Shuttleworth asked the Freeman Park Committee and Operations Department to look at adding another trash trailer closer to the entrance of the park. He said people often try to dispose of damaged pop-up tents and other larger items in the smaller blue trashcans, which fill them up quickly. He said another trash trailer would facilitate proper disposal of larger items rather than just tossing them next to a can or simply leaving them on the beach.
Shuttleworth said, "What I heard overwhelmingly from a lot of people who contacted me... was can we start looking at a limit on the number of people and camping. Personally I'm not there yet but we need to start thinking about how we would designate the number of people that could camp in a certain zone."
Council member Jodi smith said, "I think we have to figure out something before the 4th of July."
Shuttleworth said the parking attendants at the gate should start keeping track of how many people go out there and how often they are using their passes. He said changing the rules and placing a limit on attendance would not be ideal in the middle of the season.
Police Chief Kurt Bartley said he instructed the Park Committee to start over and take a fresh to look at the rules and management of the park to address many of the issues.
Mayor Bob Lewis explained, "We need to get some type of plan by 4th of July weekend. We've got to pick a number of people that we are going to allow... and then just no longer allow anymore vehicles on there. An unlimited amount of vehicles we are just way way out of control. I don't know what that number is." He said whether that's 2,000 vehicles or another number, "I don't know how we are going to do this... but we have to figure a way to slow the capacity."
Council member Sarah Friede said she wanted to her from the police department on what is a safe number of people and vehicles permitted in the park.
She said, "I think we should make people make reservations to get up there. They bought an annual pass, that's great, but if they want to go up there for a weekend they have to be one of the first 200 cars or something like that or they just can't."
Shuttleworth and other Council members were not in favor of implementing a reservation system or limiting vehicles this close to the 4th of July weekend because many people have already purchased their passes.

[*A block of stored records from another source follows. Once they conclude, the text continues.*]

(** * vlotto_tui: a shallow embedding of the ticket buyer and its properties

    The program (src/vlotto_tui.py) talks to a Verus node over JSON-RPC,
    converts VRSC into vlotto when the wallet is short, and then buys
    marketplace offers one after the other.  This file embeds its
    functions, apart from the reading of the configuration file, the HTTP
    transport and the display:

    - JSON values as Python sees them after [json.loads], with the few
      dynamic operations the program applies to them ([.get], [or],
      truthiness, [float()], comparison with an integer);
    - [RpcClient.call] and [sleep_ms] as transitions of an arbitrary node
      ("world"), threaded through a state-and-exception monad that also
      keeps the chronological list of calls and sleeps;
    - the polling loops ([while True]) as functions with fuel: running out
      of fuel means "still looping", it is never turned into a result;
    - floats as the kernel's binary64 numbers;
    - console output is left out of these definitions, which describe the
      program on a console that takes every text; the purchase loop with
      its [print] calls on a console that may refuse one is
      [main_buy_loop_printing].

    Strings are sequences of bytes (UTF-8): [strip] and the ordering act
    on ASCII (for UTF-8 text the byte order is the code point order);
    [lower] lower-cases A-Z and is used only against ASCII literals, and
    [str.lower] on arbitrary text is a parameter of the development. *)

From Stdlib Require Import ZArith Floats Ascii String List Lia Bool.
From Stdlib Require DecimalString.
From stdpp Require Import base gmap strings list sorting.
Import ListNotations.

Local Open Scope Z_scope.

(** ** JSON values *)

#[local] Set Warnings "-register-all,-inexact-float,-clear-no-such-hyp".

Inductive json : Type :=
| JNull
| JBool (b : bool)
| JInt (z : Z)
| JFloat (f : float)
| JStr (s : string)
| JList (l : list json)
| JDict (d : list (string * json)).

(** A Python [dict] is kept as the list of its items in insertion order;
    [dict_get] returns the value of the first item with the key (keys of a
    Python dict are pairwise distinct). *)
Fixpoint dict_get (d : list (string * json)) (k : string) : option json :=
  match d with
  | [] => None
  | (k', v) :: d' => if String.eqb k' k then Some v else dict_get d' k
  end.

Definition dict_values (d : list (string * json)) : list json := map snd d.

(** [type(v).__name__], as it appears in Python's error messages. *)
Definition type_name (v : json) : string :=
  match v with
  | JNull => "NoneType"
  | JBool _ => "bool"
  | JInt _ => "int"
  | JFloat _ => "float"
  | JStr _ => "str"
  | JList _ => "list"
  | JDict _ => "dict"
  end.

(** [bool(v)]. *)
Definition truthy (v : json) : bool :=
  match v with
  | JNull => false
  | JBool b => b
  | JInt z => negb (z =? 0)
  | JFloat f => negb (f =? 0)%float
  | JStr s => negb (String.eqb s "")
  | JList l => match l with [] => false | _ => true end
  | JDict d => match d with [] => false | _ => true end
  end.

(** [v or d]. *)
Definition py_or (v d : json) : json := if truthy v then v else d.

(** ** ASCII string operations *)

Definition lower_ascii (c : ascii) : ascii :=
  let n := nat_of_ascii c in
  if (65 <=? n)%nat && (n <=? 90)%nat then ascii_of_nat (n + 32) else c.

(** [s.lower()] where the result is compared with, or searched for, one of
    the literals ["vlotto"], ["y"] and ["rejected"]: the letters A-Z are
    lower-cased and every other byte is kept. For these tests it agrees
    with the Unicode lower-casing, which maps no character outside A-Z to
    text holding a letter of these words. The lower-casing of arbitrary
    text, as [get_currency_balance] needs it, is [py_lower] below. *)
Fixpoint lower (s : string) : string :=
  match s with
  | EmptyString => EmptyString
  | String c s' => String (lower_ascii c) (lower s')
  end.

(** [needle in hay]. *)
Fixpoint contains (needle hay : string) : bool :=
  String.prefix needle hay ||
  match hay with
  | EmptyString => false
  | String _ hay' => contains needle hay'
  end.

(** [c.isspace()] on ASCII. *)
Definition is_space (c : ascii) : bool :=
  let n := nat_of_ascii c in
  ((9 <=? n)%nat && (n <=? 13)%nat) || ((28 <=? n)%nat && (n <=? 32)%nat).

Fixpoint lstrip (s : string) : string :=
  match s with
  | EmptyString => EmptyString
  | String c s' => if is_space c then lstrip s' else s
  end.

(** [s.strip()]. *)
Definition strip (s : string) : string :=
  String.rev (lstrip (String.rev (lstrip s))).

(** [s[:n]]. *)
Fixpoint take_str (n : nat) (s : string) : string :=
  match n, s with
  | S n', String c s' => String c (take_str n' s')
  | _, _ => EmptyString
  end.

(** ** Floats *)

(** [float(z)] for a Python [int]: the nearest binary64 number, and an
    [OverflowError] when that is out of range. *)
Definition float_of_Z (z : Z) : option float :=
  match binary_normalize prec emax z 0 false with
  | S754_infinity _ => None
  | sf => Some (SF2Prim sf)
  end.

(** [max(0.0, x)]: Python keeps its first argument unless the second is
    strictly greater. *)
Definition max0 (x : float) : float := if (0 <? x)%float then x else 0%float.

(** The order of binary64 numbers, read off their representation: a number
    that is not NaN has a key, and [<] on floats is the lexicographic order
    of the keys. *)
Definition SFkey (x : spec_float) : option (Z * (Z * Z)) :=
  match x with
  | S754_nan => None
  | S754_zero _ => Some (0, (0, 0))
  | S754_infinity s => Some (if s then -2 else 2, (0, 0))
  | S754_finite s m e => Some (if s then (-1, (- e, - Zpos m)) else (1, (e, Zpos m)))
  end.

Definition fkey (x : float) : option (Z * (Z * Z)) := SFkey (Prim2SF x).

Definition lt3 (a b : Z * (Z * Z)) : Prop :=
  let '(a1, (a2, a3)) := a in
  let '(b1, (b2, b3)) := b in
  a1 < b1 \/ (a1 = b1 /\ (a2 < b2 \/ (a2 = b2 /\ a3 < b3))).

Definition SFpositive (r : spec_float) : bool :=
  match r with
  | S754_finite false _ _ | S754_infinity false => true
  | _ => false
  end.

(** ** Results of running a piece of the program *)

(** [Raise msg] is an exception derived from [Exception] whose [str(e)] is
    [msg]; [Exit] is [SystemExit], which [except Exception] does not catch.
    [Stuck] marks a run that leaves the fragment of Python modelled here (an
    identifier that is a truthy JSON value but not a string).  [OutOfFuel]
    is a loop that is still running when the fuel is spent. *)
Inductive result (A : Type) : Type :=
| Ret (a : A)
| Raise (msg : string)
| Exit (msg : string)
| Stuck
| OutOfFuel.

Arguments Ret {A} a.
Arguments Raise {A} msg.
Arguments Exit {A} msg.
Arguments Stuck {A}.
Arguments OutOfFuel {A}.

Definition rbind {A B} (r : result A) (k : A -> result B) : result B :=
  match r with
  | Ret a => k a
  | Raise msg => Raise msg
  | Exit msg => Exit msg
  | Stuck => Stuck
  | OutOfFuel => OutOfFuel
  end.

Notation "'let+' x := r 'in' k" := (rbind r (fun x => k))
  (at level 10, x name, r at level 100, k at level 200, only parsing).

(** [v.get(k)]: only a dict has the method. *)
Definition py_get (v : json) (k : string) : result json :=
  match v with
  | JDict d => Ret (default JNull (dict_get d k))
  | _ => Raise ("'" +:+ type_name v +:+ "' object has no attribute 'get'")
  end.

(** A JSON value used as an identifier (offer or transaction id): falsy
    values count as absent, strings are themselves. *)
Definition as_id (v : json) : result (option string) :=
  match v with
  | JStr s => Ret (if String.eqb s "" then None else Some s)
  | _ => if truthy v then Stuck else Ret None
  end.

(** A JSON value used where the program needs a string. *)
Definition as_str (v : json) : result string :=
  match v with
  | JStr s => Ret s
  | _ => Stuck
  end.

(** [confs >= z] for a value read from JSON and a small integer [z]. *)
Definition py_ge_int (v : json) (z : Z) : result bool :=
  match v with
  | JInt c => Ret (z <=? c)
  | JBool b => Ret (z <=? (if b then 1 else 0))
  | JFloat f => match float_of_Z z with
                | Some g => Ret (g <=? f)%float
                | None => Stuck
                end
  | _ => Raise ("'>=' not supported between instances of '" +:+ type_name v +:+ "' and 'int'")
  end.

(** [confs == z]. *)
Definition py_eq_int (v : json) (z : Z) : bool :=
  match v with
  | JInt c => c =? z
  | JBool b => (if b then 1 else 0) =? z
  | JFloat f => match float_of_Z z with
                | Some g => (f =? g)%float
                | None => false
                end
  | _ => false
  end.

(** ** The node, the log and the monad *)

(** One entry per remote call (with the node's reply: [inl msg] when
    [RpcClient.call] raises [RuntimeError(msg)]) and per sleep. *)
Inductive event : Type :=
| ECall (method : string) (params : list json) (reply : string + json)
| ESleep (ms : Z).

Section Program.
(** C2, as the code has it.  Each fetch is issued with the identifier of
    the camera selected at that moment, and a selection of another camera
    clears snapshot, rectangle and cached ROI; a response is applied when
    it arrives, with no test against the current selection.  So the
    snapshot and the cached ROI belong to the selected camera in every
    session in which each response arrives while the camera it was
    requested for is still selected. *)
Theorem timely_responses_owned :
  (forall es w,
     Primary.allTimely Primary.mounted es ->
     Primary.run Primary.mounted es = Some w ->
     Primary.owned w) /\
  (forall cam s,
     cam <> 0%Z -> Primary.selectedCameraId s <> Some cam ->
     let r := Primary.selectCamera cam s in
     snd r = [Primary.GetSnapshot cam; Primary.GetRoi cam] /\
     Primary.selectedCameraId (fst r) = Some cam /\
     Primary.snapshot (fst r) = None /\ Primary.rect (fst r) = None /\
     Primary.roiNormalized (fst r) = None) /\
  (forall cam img s,
     Primary.snapshot (fst (Primary.handle (Primary.SnapshotLoaded cam img) s))
     = Some img) /\
  (forall cam roi s,
     Primary.roiNormalized (fst (Primary.handle (Primary.RoiLoaded cam roi) s))
     = Some roi).
Proof.
  split; [|split; [|split]].
  - intros es w T R. apply (run_owned es Primary.mounted w); trivial.
    intros c H. discriminate.
  - intros cam s Z0 N. cbv zeta.
    unfold Primary.selectCamera, Primary.onSelectedCameraId.
    cbn [Primary.selectedCameraId Primary.setSelectedCameraId].
    apply Z.eqb_neq in Z0.
    destruct (Primary.selectedCameraId s) as [old|].
    + destruct (old =? cam)%Z eqn:Q.
      * apply Z.eqb_eq in Q. congruence.
      * rewrite Z0. cbn. repeat split.
    + rewrite Z0. cbn. repeat split.
  - intros cam img s. cbn [Primary.handle fst].
    unfold Primary.snapshotLoaded, Primary.onSnapshotOrRoi.
    cbn [Primary.snapshot Primary.setSnapshot Primary.roiNormalized].
    now destruct (Primary.roiNormalized s).
  - intros cam roi s. cbn [Primary.handle fst].
    unfold Primary.roiLoaded, Primary.onSnapshotOrRoi.
    cbn [Primary.snapshot Primary.setRoiNormalized Primary.roiNormalized].
    now destruct (Primary.snapshot s).
Qed.

Lemma timely_responses_owned_witness :
  Primary.run Primary.mounted timelyTrace = Some timelyWorld /\
  Primary.selectedCameraId (Primary.ui timelyWorld) = Some 2%Z /\
  Primary.snapshot (Primary.ui timelyWorld) = Some img2 /\
  Primary.snapshotOf timelyWorld = Some 2%Z /\
  Primary.owned timelyWorld.
Proof.
  split; [vm_compute; reflexivity|].
  split; [reflexivity|]. split; [reflexivity|]. split; [reflexivity|].
  apply (proj1 timely_responses_owned timelyTrace).
  - vm_compute. repeat split.
  - vm_compute. reflexivity.
Defined.

(** C2, counterexample.  Camera 1 is selected, then camera 2 before the
    responses for camera 1 have arrived.  The snapshot of camera 2 arrives
    and is shown; then the snapshot and the ROI of camera 1 arrive: the
    editor now holds the snapshot, the cached ROI and the rectangle of
    camera 1 with camera 2 selected. *)
Lemma stale_snapshot_overwrites :
  Primary.run Primary.mounted switchTrace = Some switchWorld /\
  Primary.selectedCameraId (Primary.ui switchWorld) = Some 2%Z /\
  Primary.snapshot (Primary.ui switchWorld) = Some img2 /\
  Primary.run Primary.mounted staleTrace = Some staleWorld /\
  Primary.selectedCameraId (Primary.ui staleWorld) = Some 2%Z /\
  Primary.snapshot (Primary.ui staleWorld) = Some img1 /\
  Primary.roiNormalized (Primary.ui staleWorld) = Some roi1 /\
  Primary.rect (Primary.ui staleWorld) = Some (toPixel roi1 img1) /\
  Primary.snapshotOf staleWorld = Some 1%Z /\
  Primary.roiOf staleWorld = Some 1%Z /\
  ~ Primary.owned staleWorld.
Proof.
  split; [vm_compute; reflexivity|].
  split; [reflexivity|]. split; [reflexivity|].
  split; [vm_compute; reflexivity|].
  split; [reflexivity|]. split; [reflexivity|]. split; [reflexivity|].
  split; [reflexivity|]. split; [reflexivity|]. split; [reflexivity|].
  intro O. destruct (O 2%Z eq_refl) as [A _]; [discriminate|].
  cbn in A. specialize (A ltac:(discriminate)). discriminate.
Qed.

(** ** Conversions in exact arithmetic *)



(** [toNormalized] of [{x:80, y:60, width:160, height:120}] on an 800 by
    600 snapshot is [{x:0.1, y:0.1, w:0.2, h:0.2}]. *)
Lemma toNormalized_example :
  Nz.equiv (toNormalized (Px.mk 80 60 160 120) img800)
           (Nz.mk (1 # 10) (1 # 10) (2 # 10) (2 # 10)).
Proof. unfold Nz.equiv. simpl. repeat split. Qed.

Shuttleworth said increasing police presence, additional trashcans and educating people about park rules is a great way to start addressing the issue.
He said many people have commented the park is a "cash cow" for the Town generating mountains of revenue, but he said the Town is budgeting the additional revenues for future beach nourishment projects. In the budget they approved earlier that night it’s anticipated the park will bring in around $1.2 million dollars next fiscal year. $350,000 of that is earmarked for shore protection projects.
Chief Bartley said one problem with limiting access is when people leave the park to get supplies and then return to their campsite. Limiting access would cause problems for those individuals at the gate.
Shuttleworth said looking at a reservation system in the long term possibly for next season is a good direction but, "To do that in the middle of the season" is not a good idea.
He said limiting or closing the park would cause taxes to go up for the citizens because the park helps to fund beach nourishment, lifeguards and other expenses.
Councilman Tom Bridges said he was in the park on foot Saturday night over the previous holiday weekend and said it looked like a college frat party because now people can get beer delivered to them in the park.
Shuttleworth said next year the Town could advise people of new rules, but until then they need to take other steps to control litter and other issues within the park.